> Task objective: How many of the lines in the data contain "millisec"? Give only the number.

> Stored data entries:
Definition raft_set_election_timeout (millisec : Z) : M (raft U) unit :=
  modify_me (set_election_timeout millisec) ;;
  raft_randomize_election_timeout.

Definition raft_set_request_timeout (millisec : Z) : M (raft U) unit :=
  modify_me (set_request_timeout millisec).

Definition raft_set_current_term (term : raft_term_t) : M (raft U) Z :=
  m ← get_me;
  if current_term m <? term then
    let voted_for := -1 in
    c ← get_cb;
    e ← match cb_persist_term c with
        | Some persist_term => call (λ v u, persist_term v u term voted_for)
        | None => mret 0
        end;
    if negb (e =? 0) then mret e
    else modify_me (λ m, set_voted_for voted_for (set_current_term term m)) ;; mret 0
  else mret 0.

Definition raft_set_commit_idx (idx : raft_index_t) : M (raft U) unit :=
  s ← get;
  assert_ (commit_idx (me s.2) <=? idx) ;;
  assert_ (idx <=? raft_get_current_idx s) ;;
  modify_me (set_commit_idx idx).

Definition raft_set_last_applied_idx (idx : raft_index_t) : M (raft U) unit :=
  modify_me (set_last_applied_idx idx).

Definition raft_set_state (st : raft_state_e) : M (raft U) unit :=
  (if bool_decide (st = RAFT_STATE_LEADER) then
     modify_me (λ m, set_current_leader (node m) m)
   else mret tt) ;;
  modify_me (set_state st).

Definition raft_set_snapshot_metadata (term : raft_term_t) (idx : raft_index_t) : M (raft U) unit :=
  modify_me (λ m, set_snapshot_last_idx idx (set_snapshot_last_term term
    (set_saved_snapshot_last_idx (snapshot_last_idx m)
      (set_saved_snapshot_last_term (snapshot_last_term m) m)))).

(** ** Life cycle *)
Definition raft_set_callbacks (funcs : raft_cbs_t U) (ud : U) : M (raft U) unit :=
  modify_host (set_cb funcs) ;;
  modify_host (set_udata ud) ;;
  modify_log log_set_callbacks.

Definition raft_clear : M (raft U) unit :=
  modify_me (λ m, set_timeout_elapsed 0 (set_voted_for (-1) (set_current_term 0 m))) ;;
  raft_randomize_election_timeout ;;
  modify_me (set_voting_cfg_change_log_idx (-1)) ;;
  raft_set_state RAFT_STATE_FOLLOWER ;;
  modify_me (λ m, set_node None (set_num_nodes 0 (set_last_applied_idx 0
    (set_commit_idx 0 (set_current_leader None m))))) ;;
  log_clear_entries ;;
  modify_log log_clear.
End properties.

(** The struct after [calloc] and the assignments of [raft_new] up to the call of
    [raft_randomize_election_timeout]. *)
Definition server_zero : raft_server_private_t :=
  mk_server 0 (-1) 0 0 RAFT_STATE_NONE 0 [] 0 1000 0 200 None None 0 0 0 0 0 0 0 0.

(** [raft_new]: the null pointer when an allocation fails. *)
Definition raft_new {U} (r : random) (a : allocator) (u : U) : outcome (option (raft U)) :=
  let h := mk_host server_zero ∅ 1 no_cbs u r 0 a 0 in
  let '(ok, h) := host_calloc 1 h in
  if negb ok then Ok None
  else
    match raft_randomize_election_timeout (mk_log 0 0 0 0 0 [] false, h) with
    | Fault f => Fault f
    | Ok (_, (_, h)) =>
        let '(l, h) := log_new h in
        match l with
        | None => Ok None
        | Some l =>
            match (modify_me (set_voting_cfg_change_log_idx (-1)) ;;
                   raft_set_state RAFT_STATE_FOLLOWER ;;
                   modify_me (set_current_leader None) ;;
                   modify_me (set_snapshot_in_progress 0) ;;
                   raft_set_snapshot_metadata 0 0) (l, h) with
            | Fault f => Fault f
            | Ok (_, s) => Ok (Some s)
            end
        end
    end.

Section server.
Context {U : Type}.

(** ** Voting *)
Definition raft_vote_for_nodeid (nodeid : raft_node_id_t) : M (raft U) Z :=
  c ← get_cb;
  e ← match cb_persist_vote c with
      | Some persist_vote => call (λ v u, persist_vote v u nodeid)
      | None => mret 0
      end;
  if negb (e =? 0) then mret e
  else modify_me (set_voted_for nodeid) ;; mret 0.

Definition raft_vote (p : option raft_node_t) : M (raft U) Z :=
  match p with
  | Some p => n ← deref p; raft_vote_for_nodeid (raft_node_get_id n)
  | None => raft_vote_for_nodeid (-1)
  end.

Definition raft_get_nvotes_for_me : M (raft U) Z :=
  m ← get_me;
  ps ← nodes_in_use;
  votes ← count_if ps (λ p,
    if bool_decide (node m ≠ Some p) then
      n ← deref p;
      mret (raft_node_is_active n && raft_node_is_voting n && raft_node_has_vote_for_me n)
    else mret false);
  my_id ← raft_get_nodeid;
  mret (if voted_for m =? my_id then votes + 1 else votes).

Definition raft_votes_is_majority (num_nodes nvotes : Z) : bool :=
  if num_nodes <? nvotes then false
  else
    let half := Z.quot num_nodes 2 in
    half + 1 <=? nvotes.

(** ** Sending *)
Definition raft_send_requestvote (p : raft_node_t) : M (raft U) Z :=
  m ← get_me;
  assert_ (bool_decide (node m ≠ Some p)) ;;
  last_log_idx ← gets raft_get_current_idx;
  last_log_term ← raft_get_last_log_term;
  candidate_id ← raft_get_nodeid;
  let rv := mk_requestvote (current_term m) candidate_id last_log_idx last_log_term in
  c ← get_cb;
  match cb_send_requestvote c with
  | Some send => call (λ v u, send v u p rv)
  | None => mret 0
  end.

Definition raft_send_appendentries (p : raft_node_t) : M (raft U) Z :=
  m ← get_me;
  assert_ (bool_decide (node m ≠ Some p)) ;;
  c ← get_cb;
  match cb_send_appendentries c with
  | None => mret (-1)
  | Some send =>
      n ← deref p;
      let next_idx := raft_node_get_next_idx n in
      if (0 <? snapshot_last_idx m) && (next_idx <? snapshot_last_idx m) then
        match cb_send_snapshot c with
        | Some snap => _ ← call (λ v u, snap v u p); mret tt
        | None => mret tt
        end ;;
        mret RAFT_ERR_NEEDS_SNAPSHOT
      else
        entries ← raft_get_entries_from_idx next_idx;
        assert_ (match entries.1 with None => 0 =? entries.2 | Some _ => 0 <? entries.2 end) ;;
        prev ← (if 1 <? next_idx then
                  prev_ety ← raft_get_entry_from_idx (next_idx - 1);
                  match prev_ety with
                  | None => mret (snapshot_last_idx m, snapshot_last_term m)
                  | Some prev_ety => mret (next_idx - 1, ety_term prev_ety)
                  end
                else mret (0, 0) : M (raft U) (Z * Z));
        let ae := mk_appendentries (current_term m) prev.1 prev.2 (commit_idx m)
                    entries.2 (default [] entries.1) in
        call (λ v u, send v u p ae)
  end.

(** The test [me->node == node || !raft_node_is_active(node)] of the sending loops. *)
Definition skip_peer (p : raft_node_t) : M (raft U) bool :=
  m ← get_me;
  if bool_decide (node m = Some p) then mret true
  else n ← deref p; mret (negb (raft_node_is_active n)).

(** The loop of [raft_send_appendentries_all] stops at the first error. *)
Fixpoint send_appendentries_loop (ps : list raft_node_t) : M (raft U) Z :=
  match ps with
  | [] => mret 0
  | p :: ps =>
      skip ← skip_peer p;
      if (skip : bool) then send_appendentries_loop ps
      else
        e ← raft_send_appendentries p;
        if negb (e =? 0) then mret e else send_appendentries_loop ps
  end.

> Answer space: 4